En la mañana siguiente

Cristal se despertaba poco a poco. Abría sus ojos lentamente para ver el cielo nocturno. La poni estaba confundida, iba a hablar, pero sentía que tenía el chupón de bebé en el hocico y aún estaba amarrada. Estaba desesperada y empezaba a forcejear para liberarse, pero en eso, notaba que no había suelo y que veía la constelación de Zafire junto con esas mismas palabras.

¿Estoy en esa habitación rara que me encontré antes?— pensaba la yegua confundida, pero de repente, veía que abrían la puerta para ver de forma molesta a su secuestrador forma gatuna.

—Hola linda ¿Cómo amaneciste? Bien, chévere, cool ¿verdad? Je, je— decía Dark con su típica sonrisa —Entonces dime ¿reconsideraste mi oferta?— preguntaba con las garras en su espalda. La poni negaba con la cabeza —Oh, ya veo. Bueno, solo pasaba por aquí. Je, je. Hasta luego— se despedía con su pata derecha y cerraba la puerta dejándola flotando en el cielo nocturno.

Oh genial ¿Estaré aquí encerrada para siempre o qué?... Sé que Zafire se preguntará por mí y sospechará… y me buscará… si, solo tengo que esperar. Confío en que aún sigue siendo la Zafire que conozco… eso espero… — pensaba preocupada.

Tres días después

Cristal aún seguía flotando en el cielo nocturno de la habitación, tenía una mirada de tristeza y le gruñía el estómago.

Tengo hambre… ese gato va a hacer que me muera de hambre hasta que acepte ¿no?...— pensaba frustrada. De repente, se abría la puerta mostrando a Dark con un plato de comida.

—Hola, hola. Je, je ¿Cómo has estado en estos días? Je, je ¿Y bien? ¿Reconsideraste mi oferta?— preguntaba de nuevo con una sonrisa infantil. La poni lo miraba un momento y negaba con la cabeza —Owwwwww. Que lastima. Por lo visto, eres terca hasta al final ¿no? Je, je— se reía con burla —Yyyy ¿no lo harías por una scooby galleta? Ups. Me equivoqué de frase. Je, je ¿No lo harías por este suculento platillo? Je, je— la yegua de cristal miraba sorprendida lo que traía —Je, je ¿Qué dices? Quieres esta deliciosa hamburguesa con lechuza, tomate y heno frito, muuuuuucho heno frito con salsa de tomate y mayonesa ¿Qué te parece? ¿Lo quieres no?— daba una sonrisa mostrando sus dientes. Cristal le hacía agua a su boca, aunque no se notaba y escuchaba el gruñido de su estómago más fuerte. No podía despegar los ojos de la hamburguesa —Je, je. Por lo visto, tu estomago lo quiere con ansias. Je, je. Entonces ¿lo quieres? Si lo quieres, acepta mi propuesta. Je, je.

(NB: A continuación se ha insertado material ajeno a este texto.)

(* ===== verification/CudaTopK.v ===== *)
(** * The best candidates on the device (src/beam_search_topk.h, src/beam_search_topk.cu)

    [TopK] keeps the best values it is given, with their keys, ties going to
    the lower key; an empty place has key -1.  [BeamSearchTopK] fills one per
    thread, combines those of a block with cub's [BlockReduce], then those of
    the parts of a beam's vocabulary, and last those of the beams of an entry.
    The threads of a block work together, so a block is one step of a launch. *)
From Stdlib Require Import ZArith Lia SpecFloat.
From stdpp Require Import base numbers list sorting.
From S2P Require Import Prelude Float32 Tensors Config Params Sequences BeamScorer Search Cuda CudaSequences.
Local Open Scope Z_scope.

(** ** TopK *)
Definition f32_minus_infinity : f32 := S754_infinity true.

(* a value and its key; the best is first *)
Abbreviation slot := (f32 * Z)%type (only parsing).
Definition TopK : Type := list (f32 * Z).

Definition TopK_Init (max_k : nat) : TopK := replicate max_k (f32_minus_infinity, -1).

(* the condition of both comparisons of [Insert]: [e] goes before [x] *)
Definition replaces (x e : slot) : bool :=
  flt x.1 e.1 || (x.2 =? -1) || (feq e.1 x.1 && (e.2 <? x.2)).

Fixpoint set_last (e : slot) (t : TopK) : TopK :=
  match t with
  | [] => []
  | [x] => [if replaces x e then e else x]
  | x :: t' => x :: set_last e t'
  end.

(* for (int k = max_k - 2; k >= 0; --k): the pairs of neighbours from the end *)
Fixpoint bubble (t : TopK) : TopK :=
  match t with
  | [] => []
  | x :: t' => match bubble t' with
               | [] => [x]
               | y :: t'' => if replaces x y then y :: x :: t'' else x :: y :: t''
               end
  end.

Definition TopK_Insert (e : slot) (t : TopK) : TopK := bubble (set_last e t).

Definition reduce_topk_op (a b : TopK) : TopK := fold_left (fun res e => TopK_Insert e res) b a.

(** [BlockReduce]: some bracketing of the values of the threads, in order. *)
Inductive bracketed {A} (op : A -> A -> A) : list A -> A -> Prop :=
  | br_leaf x : bracketed op [x] x
  | br_node l1 l2 a b : bracketed op l1 a -> bracketed op l2 b -> bracketed op (l1 ++ l2) (op a b).

Class BlockReduce {A} (reduce : (A -> A -> A) -> list A -> A) : Prop :=
  block_reduce op l : l ≠ [] -> bracketed op l (reduce op l).

(** for (i = start; i < stop; i += step), step > 0 *)
Fixpoint strided_from (fuel i step stop : nat) : list nat :=
  match fuel with
  | O => []
  | S fuel => if (i <? stop)%nat then i :: strided_from fuel (i + step) step stop else []
  end.
Definition strided (start step stop : nat) : list nat := strided_from (stop - start) start step stop.

(** ** The kernels

    A block's threads fill a [TopK] each; [reduce] is cub's. *)
Section kernels.
Context (order : nat -> list nat) (reduce : (TopK -> TopK -> TopK) -> list TopK -> TopK).

Definition block_top_k (max_k threads : nat) (thread : nat -> TopK -> outcome TopK) : outcome TopK :=
  ts ← for_ threads (fun tid ts => t ← thread tid (TopK_Init max_k); Ok (ts ++ [t])) [];
  Ok (reduce reduce_topk_op ts).

Definition write_top (k off : nat) (top : TopK) (out : list f32 * list Z) : outcome (list f32 * list Z) :=
  for_ k (fun i '(values, keys) =>
    '(v, key) ← get top i;
    values ← put values (off + i)%nat v; keys ← put keys (off + i)%nat key; Ok (values, keys)) out.

Definition BeamSearchOnlineTopKStage1Kernel (max_k thread_block_size : nat) (input : list f32) (k vocab_size vocab_part_size parts : nat)
    (batch_beam voc_part_id : nat) (out : list f32 * list Z) : outcome (list f32 * list Z) :=
  token_id_base ← int_nat (voc_part_id * vocab_part_size);
  input_block ← int_nat (batch_beam * vocab_size);
  stop ← int_nat (vocab_part_size + token_id_base);
  top_k_block ← block_top_k max_k thread_block_size (fun tid top_k_thread =>
    for_each (fun i top_k_thread =>
        if (i <? vocab_size)%nat then v ← get input (input_block + i)%nat; Ok (TopK_Insert (v, Z.of_nat i) top_k_thread)
        else Ok top_k_thread) (strided (tid + token_id_base) thread_block_size stop) top_k_thread);
  (* gridDim.y is unsigned *)
  write_top k (Z.to_nat (u32 (Z.of_nat (batch_beam * parts * k + voc_part_id * k)))) top_k_block out.

(* the values and tokens go through shared memory *)
Definition BeamSearchOnlineTopKStage2Kernel (max_k thread_block_size : nat) (input : list f32 * list Z) (k parts_per_beam : nat)
    (vector_id : nat) (out : list f32 * list Z) : outcome (list f32 * list Z) :=
  base ← int_nat (vector_id * k * parts_per_beam);
  topk_block ← block_top_k max_k thread_block_size (fun thread_id thread_topk =>
    if (thread_id <? parts_per_beam)%nat then
      for_ k (fun i thread_topk =>
        v ← get input.1 (base + thread_id * k + i)%nat; key ← get input.2 (base + thread_id * k + i)%nat;
        Ok (TopK_Insert (v, key) thread_topk)) thread_topk
    else Ok thread_topk);
  off ← int_nat (vector_id * k); write_top k off topk_block out.

(* next_indices, next_tokens, next_scores *)
Definition BatchTopKKernel (max_k : nat) (topk_scores : list f32) (topk_tokens : list Z) (num_beams k block_id : nat)
    (out : list Z * list Z * list f32) : outcome (list Z * list Z * list f32) :=
  index_block ← int_nat (block_id * num_beams * k);
  thread_topk ← for_ (num_beams * k) (fun i thread_topk =>
      v ← get topk_scores (index_block + i)%nat; Ok (TopK_Insert (v, Z.of_nat (index_block + i)) thread_topk)) (TopK_Init max_k);
  index_next ← int_nat (block_id * k);
  for_ k (fun i '(next_indices, next_tokens, next_scores) =>
    '(v, key) ← get thread_topk i;
    token ← getZ topk_tokens key;
    next_tokens ← put next_tokens (index_next + i)%nat token;
    next_indices ← put next_indices (index_next + i)%nat (Z.quot (key - Z.of_nat index_block) (Z.of_nat k));
    next_scores ← put next_scores (index_next + i)%nat v;
    Ok (next_indices, next_tokens, next_scores)) out.

Definition launch_blocks {M} (grid_x grid_y : nat) (block : nat -> nat -> M -> outcome M) (m : M) : outcome M :=
  launch2 order (Z.of_nat grid_x) (Z.of_nat grid_y) 1 1 (fun x y => block (Z.to_nat x) (Z.to_nat y)) m.

(** A block is refused more shared memory than this (nobody asks for more): the
    launch then does nothing, and nobody looks at its error.  What cub keeps
    besides, a few values a warp, is not counted: no launch comes that close. *)
Definition max_shared_memory : Z := 48 * 1024.

Definition LaunchBeamSearchOnlineTopKStage2Kernel (max_k : nat) (tmp : list f32 * list Z) (batch_beam_size parts_per_beam k : nat)
    (out : list f32 * list Z) : outcome (list f32 * list Z) :=
  _ ← assert_ (parts_per_beam <=? 128)%nat;
  let smem_stage2_size := Z.of_nat (parts_per_beam * max_k * 2) * 4 in
  if max_shared_memory <? smem_stage2_size then Ok out else
  let threads := if (parts_per_beam <=? 32)%nat then 32%nat else if (parts_per_beam <=? 64)%nat then 64%nat else 128%nat in
  launch_blocks batch_beam_size 1 (fun vector_id _ => BeamSearchOnlineTopKStage2Kernel max_k threads tmp k parts_per_beam vector_id) out.

Definition voc_parts_of (batch_beam_size : nat) : outcome nat :=
  if (256 <=? batch_beam_size)%nat then Ok 4%nat
  else if decide (batch_beam_size = O) then Undef (* division by zero *)
  else Ok (Nat.min 128 ((240 + batch_beam_size - 1) / batch_beam_size)).

Definition TopKLauncherMaxK (max_k : nat) (input : list f32) (batch_beam_size vocab_size k : nat)
    (out tmp : list f32 * list Z) : outcome (list f32 * list Z) :=
  let kThreadBlockSize := if (max_k <? 16)%nat then if (max_k <? 8)%nat then 256%nat else 128%nat else 64%nat in
  voc_parts ← voc_parts_of batch_beam_size;
  n ← int_nat (vocab_size + voc_parts - 1);
  tmp ← launch_blocks batch_beam_size voc_parts
    (BeamSearchOnlineTopKStage1Kernel max_k kThreadBlockSize input k vocab_size (n / voc_parts) voc_parts) tmp;
  LaunchBeamSearchOnlineTopKStage2Kernel max_k tmp batch_beam_size voc_parts k out.

(* the capacity chosen for [k] *)
Definition top_k_capacity (k : nat) : nat :=
  if (k <=? 4)%nat then 4 else if (k <=? 8)%nat then 8 else if (k <=? 16)%nat then 16 else if (k <=? 32)%nat then 32 else 64.

Definition LaunchBatchTopKKernel (topk_scores : list f32) (topk_tokens : list Z) (batch_size num_beams k : nat)
    (out : list Z * list Z * list f32) : outcome (list Z * list Z * list f32) :=
  _ ← assert_ (k <=? 64)%nat;
  launch_blocks batch_size 1 (fun block_id _ => BatchTopKKernel (top_k_capacity k) topk_scores topk_tokens num_beams k block_id) out.

(** [output] are the tokens' beams, the tokens and their scores. *)
Definition BeamSearchTopK (input : list f32) (batch_size num_beams vocab_size k : nat)
    (tmp_1st_stage tmp_2nd_stage : list f32 * list Z) (output : list Z * list Z * list f32) : outcome (list Z * list Z * list f32) :=
  _ ← assert_ (k <=? 64)%nat;
  batch_beam_size ← int_nat (batch_size * num_beams);
  '(scores, tokens) ← TopKLauncherMaxK (top_k_capacity k) input batch_beam_size vocab_size k tmp_2nd_stage tmp_1st_stage;
  LaunchBatchTopKKernel scores tokens batch_size num_beams k output.
End kernels.

(** ** The order of candidates *)
Lemma feq_key x y : feq x y = true ↔ is_nan x = false ∧ is_nan y = false ∧ fkey x = fkey y.
Proof.
  unfold feq, SFeqb.
  destruct x as [sx|sx| |sx mx ex], y as [sy|sy| |sy my ey]; simpl; try destruct sx; try destruct sy; simpl;
    try (split; [try discriminate; intros; repeat split; try reflexivity; congruence
                |intros (?&?&?); try discriminate; try reflexivity; congruence]).
  - destruct (Z.compare_spec ex ey); [change (Pos.compare_cont Eq mx my) with (Pos.compare mx my);
      destruct (Pos.compare_spec mx my)| |]; simpl; split; try discriminate; try (intros (?&?&E); injection E; intros);
      repeat split; try reflexivity; try congruence; lia.
  - destruct (Z.compare_spec ex ey); [change (Pos.compare_cont Eq mx my) with (Pos.compare mx my);
      destruct (Pos.compare_spec mx my)| |]; simpl; split; try discriminate; try (intros (?&?&E); injection E; intros);
      repeat split; try reflexivity; try congruence; lia.
Qed.

(* a candidate: a number that is not minus infinity, with a key *)
Definition candidate (c : slot) : Prop := flt f32_minus_infinity c.1 = true ∧ 0 <= c.2.

Lemma candidate_nan c : candidate c -> is_nan c.1 = false.
Proof. intros [H _]. apply flt_key in H. tauto. Qed.

(** Best first: a greater value, or the same one with a lower key. *)
Definition before (a b : slot) : Prop := lexlt (fkey b.1) (fkey a.1) ∨ (fkey a.1 = fkey b.1 ∧ a.2 < b.2).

—…— la poni lo quería con ansias, pero con fuerza voluntad, cerraba los ojos para no verlo y negaba con la cabeza.

—Oh. Que lastima. Bueno, más para miiii— decía el felino dándole una mordida a la hamburguesa y lo masticaba —Mmmmmm. Que rico. Tú te lo pierdes— hablaba con la boca llena y cerraba la puerta dejando a una pobre yegua con hambre.

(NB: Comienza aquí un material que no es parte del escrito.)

(* the state is next_tokens, eos_meet and *done_cpu *)
Definition CheckForEOS (next_tokens_count : nat) (eos_token_id pad_token_id : Z) (st : list Z * list bool * bool)
  : outcome (list Z * list bool * bool) :=
  let '(next_tokens, eos_meet, done_cpu) := st in
  '(next_tokens, eos_meet) ← for_ next_tokens_count (fun batch_id '(next_tokens, eos_meet) =>
    t ← get next_tokens batch_id;
    met ← (if (t =? eos_token_id)%Z then Ok true else get eos_meet batch_id);
    if (met : bool) then
      eos_meet ← put eos_meet batch_id true; next_tokens ← put next_tokens batch_id pad_token_id; Ok (next_tokens, eos_meet)
    else Ok (next_tokens, eos_meet)) (next_tokens, eos_meet);
  batch_id ← first_open eos_meet next_tokens_count 0;
  Ok (next_tokens, eos_meet, if batch_id =? next_tokens_count then true else done_cpu).

(* the division comes before the test of the index *)
Definition AddProbsKernel (cum_log_probs : list f32) (vocab_size total_elements index : Z) (log_probs : list f32) : outcome (list f32) :=
  if (vocab_size =? 0)%Z then Undef else
  let batch_beam_index := Z.quot index vocab_size in
  if (index <? total_elements)%Z then
    x ← getZ log_probs index; b ← getZ cum_log_probs batch_beam_index; putZ log_probs index (fadd x b)
  else Ok log_probs.

Definition SetScoreProcessor (batch_beam_size vocab_size token : Z) (score : f32) (index : Z) (next_token_scores : list f32)
  : outcome (list f32) :=
  if (batch_beam_size <=? index)%Z then Ok next_token_scores else
  at_ ← chk32 (index * vocab_size); at_ ← chk32 (at_ + token); putZ next_token_scores at_ score.

(* the loop over the sequence, which stops at the word *)
Fixpoint occurs (sequences : list Z) (word_id : Z) (n at_ : nat) : outcome bool :=
  match n with
  | O => Ok false
  | S n => t ← get sequences at_; if (t =? word_id)%Z then Ok true else occurs sequences word_id n (S at_)
  end.

Definition RepetitionPenaltyProcessor (sequences : list Z) (max_sequence_length vocab_size total_elements : Z) (current_sequence_length : nat)
    (repetition_penalty : f32) (index : Z) (next_token_scores : list f32) : outcome (list f32) :=
  if (total_elements <=? index)%Z then Ok next_token_scores else
  if (vocab_size =? 0)%Z then Undef else
  let batch_beam_index := Z.quot index vocab_size in
  let word_id := Z.rem index vocab_size in
  current_sequence ← chk32 (batch_beam_index * max_sequence_length);
  if (current_sequence <? 0)%Z then Undef else
  found ← occurs sequences word_id current_sequence_length (Z.to_nat current_sequence);
  if (found : bool) then
    score ← getZ next_token_scores index; putZ next_token_scores index (penalise repetition_penalty score)
  else Ok next_token_scores.

Section launchers.
Context (order : nat -> list nat).

Definition Launch_CheckForEOS (next_tokens_count : nat) (eos_token_id pad_token_id : Z) (st : list Z * list bool * bool)
  : outcome (list Z * list bool * bool) :=
  launch order 1 1 (fun _ => CheckForEOS next_tokens_count eos_token_id pad_token_id) st.

Definition LaunchAddProbsKernel (log_probs cum_log_probs : list f32) (batch_size num_beams vocab_size : Z) : outcome (list f32) :=
  n ← chk32 (batch_size * num_beams); total_elements ← chk32 (n * vocab_size);
  launch_256 order total_elements (AddProbsKernel cum_log_probs vocab_size total_elements) log_probs.

Definition LaunchSetScoreProcessor (next_token_scores : list f32) (batch_beam_size vocab_size token : Z) (score : f32) : outcome (list f32) :=
  launch_256 order batch_beam_size (SetScoreProcessor batch_beam_size vocab_size token score) next_token_scores.

Definition LaunchRepetitionPenaltyProcessor (sequences : list Z) (next_token_scores : list f32) (batch_size num_beams vocab_size max_sequence_length : Z)
    (current_sequence_length : nat) (repetition_penalty : f32) : outcome (list f32) :=
  n ← chk32 (batch_size * num_beams); total_elements ← chk32 (n * vocab_size);
  launch_256 order total_elements
    (RepetitionPenaltyProcessor sequences max_sequence_length vocab_size total_elements current_sequence_length repetition_penalty) next_token_scores.
End launchers.

(** ** Search_Cuda *)
Record Search_Cuda := mkSearchCuda {
  cu_sequence_lengths_ : list (option Z);
  eos_meet_ : list bool;
  cu_next_token_scores_ : list f32;
  done_cpu_ : bool;
  cu_sequences : Sequences }.

Definition set_cu_scores (l : list f32) (c : Search_Cuda) : Search_Cuda :=
  mkSearchCuda (cu_sequence_lengths_ c) (eos_meet_ c) l (done_cpu_ c) (cu_sequences c).
Definition set_cu_sequences (q : Sequences) (c : Search_Cuda) : Search_Cuda :=
  mkSearchCuda (cu_sequence_lengths_ c) (eos_meet_ c) (cu_next_token_scores_ c) (done_cpu_ c) q.
Definition set_cu_done (b : bool) (c : Search_Cuda) : Search_Cuda :=
  mkSearchCuda (cu_sequence_lengths_ c) (eos_meet_ c) (cu_next_token_scores_ c) b (cu_sequences c).
Definition set_eos_meet (l : list bool) (c : Search_Cuda) : Search_Cuda :=
  mkSearchCuda (cu_sequence_lengths_ c) l (cu_next_token_scores_ c) (done_cpu_ c) (cu_sequences c).

Section search.
Context (p : GeneratorParams) (order : nat -> list nat) (malloc : nat -> list Z).

(* the flags are cleared *)
Definition Search_Cuda_new : outcome Search_Cuda :=
  seqs ← Sequences_Cuda_new order malloc (prompt p) (n_batch p) (n_beams p) (n_max p);
  bb ← BatchBeamSize p;
  Ok (mkSearchCuda (uninit (Z.to_nat bb)) (replicate (Z.to_nat bb) false) [] false seqs).

Definition Cuda_SetLogits (logits_unk : list f32) (c : Search_Cuda) : Search_Cuda := set_cu_scores logits_unk c.
Definition cuda_length (c : Search_Cuda) : nat := GetSequenceLength (cu_sequences c).

Definition Cuda_GetScores (batch_beam_index : nat) (c : Search_Cuda) : outcome (list f32) :=
  bb ← BatchBeamSize p;
  _ ← assert_ (Z.of_nat batch_beam_index <? bb)%Z;
  subspan (cu_next_token_scores_ c) (batch_beam_index * n_vocab p) (n_vocab p).

Definition Cuda_ApplyMinLength (min_length : Z) (c : Search_Cuda) : outcome Search_Cuda :=
  if (min_length <=? Z.of_nat (cuda_length c))%Z then Ok c else
  bb ← BatchBeamSize p;
  l ← LaunchSetScoreProcessor order (cu_next_token_scores_ c) bb (gp_vocab_size p) (gp_eos_token_id p) f32_lowest;
  Ok (set_cu_scores l c).

Definition Cuda_ApplyRepetitionPenalty (penalty : f32) (c : Search_Cuda) : outcome Search_Cuda :=
  if feq penalty f1 then Ok c else
  l ← LaunchRepetitionPenaltyProcessor order (sequences_ (cu_sequences c)) (cu_next_token_scores_ c) (batch_size p) (num_beams (gp_search p))
        (gp_vocab_size p) (max_length (gp_search p)) (cuda_length c) penalty;
  Ok (set_cu_scores l c).
End search.

(** ** BeamSearch_Cuda *)
Record BeamSearch_Cuda := mkBeamCuda {
  bc_cuda : Search_Cuda;
  bc_scorer : BeamSearchScorer_Cuda;
  topk_next_indices_ : list Z;
  topk_next_tokens_ : list Z;
  topk_next_scores_ : list f32;
  topk_1st_stage : list f32 * list Z;
  topk_2nd_stage : list f32 * list Z }.

Section beam.
Context (p : GeneratorParams) (pow : f32 -> f32 -> f32) (order : nat -> list nat) (reduce : (TopK -> TopK -> TopK) -> list TopK -> TopK).
Context (malloc : nat -> list Z) (malloc_hyps : nat -> list BeamHypotheses) (malloc_scores : nat -> list f32).
Local Abbreviation bb := (n_batch p * n_beams p).

(* the buffer of the best is cleared *)
Definition BeamSearch_Cuda_new : outcome BeamSearch_Cuda :=
  c ← Search_Cuda_new p order malloc;
  _ ← assert_ (1 <? n_beams p);
  sc ← BeamSearchScorer_Cuda_new order malloc_hyps malloc_scores (n_batch p) (n_beams p) (n_max p)
         (length_penalty (gp_search p)) (sequence_length p);
  let candidate_count := bb * 2 * n_beams p in
  Ok (mkBeamCuda c sc (malloc (2 * bb)) (malloc (2 * bb)) (malloc_scores (2 * bb))
        (replicate (candidate_count * 128) f0, replicate (candidate_count * 128) 0%Z)
        (replicate candidate_count f0, replicate candidate_count 0%Z)).

Definition Cuda_GetNextTokens (s : BeamSearch_Cuda) : outcome (list Z) := read_all (next_beam_tokens_ (gpu_ (bc_scorer s))).
Definition Cuda_GetNextIndices (s : BeamSearch_Cuda) : outcome (list Z) := read_all (next_beam_indices_ (gpu_ (bc_scorer s))).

… No… no aceptaré nada de lo que me dé… sé que Zafire estará preocupada por mi… yo lo sé…— pensaba Cristal esperanzada.

Cinco días después

La puerta se abría de nuevo.

—Hola linda… Wooooow. Esto… ¿Bajaste de peso? Porque se nota mucho. Je, je, je— se reía Dark al ver a la yegua de cristal que estaba debilitada y se le veía las costillas por no haber comido nada en una semana. La poni tenía los ojos un poco opacos igual que su cuerpo —Bueno, solo pasaba por aquí para decirte que Zafire y yo la pasamos genial. Je, je. Paseamos, jugamos y todo eso, como si fuéramos potrillos. Je, je. Zafire es increíble. Je, je, je. Y si te lo preguntas, no, por desgracia no me acosté con ella todavía. Je, je— Cristal tenía la mirada baja intentando ignorarlo —Bueno, en estos días ¿has pensado bien la propuesta? Si lo aceptas, recibirás un buffet de todo lo que puedas comer y yo sé que tu estomago lo deseaaaa bastante. Je, je— se escuchaba un rugido del estómago de la poni, pero de igual forma, se negaba con la cabeza. El gato lanzaba un bufido y rodaba los ojos —Pero que terca eres. Te estoy dando la oportunidad de que estés con tu amiga y que estén como si nada pasara, y aun así, no quieres. Pues, está bien. Haz lo que quieras— agregaba molesto y cerraba la puerta dejándola nuevamente abandonada.

Una semana después

Se abría la puerta otra vez.

—Vaya, aun sigues cuerda ¿no? Porque te veo muy gris. Je, je— decía Dark con burla. La poni de cristal estaba muy opaca igual que sus ojos y se escuchaba el rugido de su estómago más fuerte de lo normal —Je, je. Bueno ¿quieres que te cuente las increíbles aventuras de Zafire y yo? No, no es nada de camas por desgracia. Je, je, jeeeee— comentó algo deprimido —Pero bueno, Zafire no trabaja mucho por lo aburrido que era, prefiere más diversión que trabajo, aunque yo le digo que debe trabajar para que el imperio no caiga. Estoy de vacaciones y no quiero que entre en caos… aún. Je, je— Cristal miraba abajo con tristeza —Je, je. Y ¿quieres saber algo curioso? Zafire jamás preguntó por ti— decía con malicia. La yegua alzaba la vista impactada —Si, como lo escuchas. Pareciera que tú nunca hubieras existido y todo eso. Je, je. Que mal ¿no? Je, je. Tu solo eres un recuerdo olvidado en su delicada mente— añadía señalando con una garra su cabeza.

… No… no puede ser… no… no me lo creo… Zafire… ¿me olvidó?…— Cristal le empezaba a salirle lágrimas de sus ojos.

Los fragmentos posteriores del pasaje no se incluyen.